Quality testing and verifying if all the information is correct is a critical step of RCM. It is important to catch any errors prior to making a final submission.

  • Payment Posting

It allows you to view payments and provides a summary of the practice’s financial picture, making it easy to spot problems and resolve problems. It included information on daily insurance payments, insurance checks, and patient payments. Incorrect payment posting will affect secondary or tertiary payers and this will reflect in the overall process.

  • Denial Management

Our team has a comprehensive understanding of denial management – we understand that each case is unique, and we, therefore, implement our strategy as per the case requirements. Note that denial management is different from rejection management. Rejected claims are ones that have never made it to the payer’s system due to certain errors. Billers can correct and once again submit these claims, but this is not possible with denied claims as these payments are already checked and rejected.

  • Account Receivable Management

A compilation of processes including categorizing denied/unpaid claims and approved claims, re-filling claims, and monitoring and minimizing AR days. Improving the AR process means proactively managing the steps in the RCM cycle and immediately addressing any and all inefficiencies.

  • Patient Statement

Patient statement allows you to reduce your costs and save time by billing your patients quickly and efficiently through electronic billing options.

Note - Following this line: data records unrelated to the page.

(** Until the other axis wins clearly, the axis of a gesture stays. *)
Lemma filter_at_locked delta now l axis :
  (now - l < scroll_event_separation)%N ->
  match axis with
  | Vertical => 10 * Z.abs (px delta) < 19 * Z.abs (py delta)
  | Horizontal => 10 * Z.abs (py delta) < 19 * Z.abs (px delta)
  end ->
  scroll_axis (filter_at delta Moved now (mkOngoing (Some l) (Some axis))).1 = Some axis.
Proof.
  intros Hn Hd. cbn zeta beta iota delta [filter_at]. destruct ((Z.abs (px delta) =? 0) && _); [done|]. cbn [last_event scroll_axis].
  destruct (N.leb_spec scroll_event_separation (now - l)); [lia|]. destruct (_ <=? _); [|done].
  unfold unlocked. destruct axis; (match goal with |- context [?a <=? ?b] => destruct (Z.leb_spec a b) end; [lia|]); by rewrite andb_false_r.
Qed.

(** The wheel moves an axis only if the element scrolls along it; only both if it may, and by
    what it was turned by. *)
Lemma wheel_deltas_axes overflow allow restrict delta :
  let (dx, dy) := wheel_deltas overflow allow restrict delta in
  (overflow_x overflow <> OverflowScroll -> dx = 0) /\ (overflow_y overflow <> OverflowScroll -> dy = 0) /\
  (allow = false -> dx = 0 \/ dy = 0) /\ (dx = 0 \/ dx = px delta \/ dx = py delta) /\ (dy = 0 \/ dy = py delta \/ dy = px delta).
Proof.
  assert (Ha : forall own other d d', (own <> OverflowScroll -> axis_delta own other restrict d d' = 0) /\
    (axis_delta own other restrict d d' = 0 \/ axis_delta own other restrict d d' = d \/ axis_delta own other restrict d d' = d')).
  { intros own other d d'. unfold axis_delta, is_scroll. case_bool_decide; [|auto]. destruct (negb (d =? 0)); [by split; [|auto]|].
    by destruct (_ && _); split; auto. }
  unfold wheel_deltas. destruct (Ha (overflow_x overflow) (overflow_y overflow) (px delta) (py delta)) as [Hx Hx'].
  destruct (Ha (overflow_y overflow) (overflow_x overflow) (py delta) (px delta)) as [Hy Hy'].
  set (dx := axis_delta _ _ _ (px delta) _) in *. set (dy := axis_delta _ _ _ (py delta) _) in *. clearbody dx dy.
  destruct allow; cbn; [by auto 6|]. destruct (Z.eqb_spec dx 0), (Z.eqb_spec dy 0); cbn; auto 8.
  destruct (_ >? _); auto 8.
Qed.

(** ** Anchors *)

(** [ScrollAnchor]: the origin of its element, as it would be without scrolling, is noted while
    it is prepainted; the handle is moved in the next frame. *)
Definition anchor_origin (bounds : Bounds) (element_offset : Point) : Point := point_sub (origin bounds) element_offset.
Definition anchor_scroll_to (last_origin : Point) h : ScrollHandleState := set_offset (point_sub (origin (handle_bounds h)) last_origin) h.

(** ** Tests and witness *)

Module TestScroll.

(** A search from the start. *)
#[local] Instance linear : BinarySearch := fun A f l =>
  (fix go i l := match l with [] => inr i | a :: l => match f a with Eq => inl i | Lt => go (S i) l | Gt => inr i end end) 0%nat l.

Definition view : Bounds := mkBounds (mkPoint 0 10) (mkSize 100 50).
Definition item (i : Z) : Bounds := mkBounds (mkPoint 0 (10 + 30 * i)) (mkSize 100 30).
Definition items : list Bounds := map item [0; 1; 2; 3].
Definition no_padding : Edges := mkEdges 0 0 0 0.
Definition vertical : Overflows := mkOverflows OverflowVisible OverflowScroll.
Definition frame (s : Scroller) : Scroller * Point :=
  match div_prepaint items no_padding vertical view s with Ok r => r | _ => (s, zero_point) end.
Definition tracked (s : Scroller) : ScrollHandleState := match s with Tracked h => h | _ => handle_default end.
Definition prepainted : ScrollHandleState := tracked (frame (Tracked handle_default)).1.

Example scrolled_to_item :
  let '(s, o) := frame (Tracked (scroll_to_item 2 prepainted)) in
  o = mkPoint 0 (-40) /\ max_offset (tracked s) = mkSize 0 70 /\ top_item (tracked s) = 1%nat /\ logical_scroll_top (tracked s) = (1%nat, -10).
Proof. by vm_compute. Qed.

(** Before the first frame the handle has neither the style nor the bounds of the element: an
    item that is asked for is forgotten without a scroll. *)
Example first_request_lost :
  let '(s, o) := frame (Tracked (scroll_to_item 2 handle_default)) in
  o = zero_point /\ active_item (tracked s) = None.
Proof. by vm_compute. Qed.

Example axis_locked :
  let '(g, d1) := filter_at (mkPoint 1 10) Started 0 ongoing_default in
  let '(g, d2) := filter_at (mkPoint 8 9) Moved 10 g in
  let '(g, d3) := filter_at (mkPoint 20 9) Moved 20 g in
  (d1, d2, d3) = (mkPoint 0 10, mkPoint 0 9, mkPoint 20 9).
Proof. by vm_compute. Qed.

Lemma item_fits : fits_y no_padding view items (item 2).
Proof.
  split; [done|]. split; [done|]. exists (item 0). split; [by apply (list_elem_of_lookup_2 _ 0%nat)|done].
Qed.

Lemma scroll_prepaint_correct_witness :
  exists s' o, div_prepaint items no_padding vertical view (Tracked (scroll_to_item 2 prepainted)) = Ok (s', o) /\
    shown (top view) (bottom view) (top (item 2)) (bottom (item 2)) (py o).
Proof.
  destruct (scroll_prepaint_correct items no_padding vertical view (Tracked (scroll_to_item 2 prepainted))) as (s' & o & E & _ & _ & _ & Hi).
  exists s', o. split; [exact E|].
  destruct (Hi (scroll_to_item 2 prepainted) 2%nat FirstVisible (item 2)) as (_ & H1 & _); [reflexivity..|]. by apply H1; [reflexivity..|exact item_fits].
Defined.

End TestScroll.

Surveys state that claim denial rates have been steadily rising over the last decade. Organizations resort to different means to tackle this – some spend hundreds of dollars in training staff on medical billing and coding processes, creating awareness of medical costs, and also investing in automated software devices that help with billing and coding. But a better and more efficient way would be to outsource these services to a firm that is already accomplished and has expertise in this field. RCM Services by Script All DNA Technologies provides one of the best RCM solutions in the market through collaboration, mutual understanding, and having the aim of working towards a common goal. RCM Services identifies new strategies and processes that can ultimately benefit the bottom line of any practice. To summarize, healthcare systems and hospitals can save a substantial amount of time by outsourcing administrative tasks and focusing on and delivering quality patient care.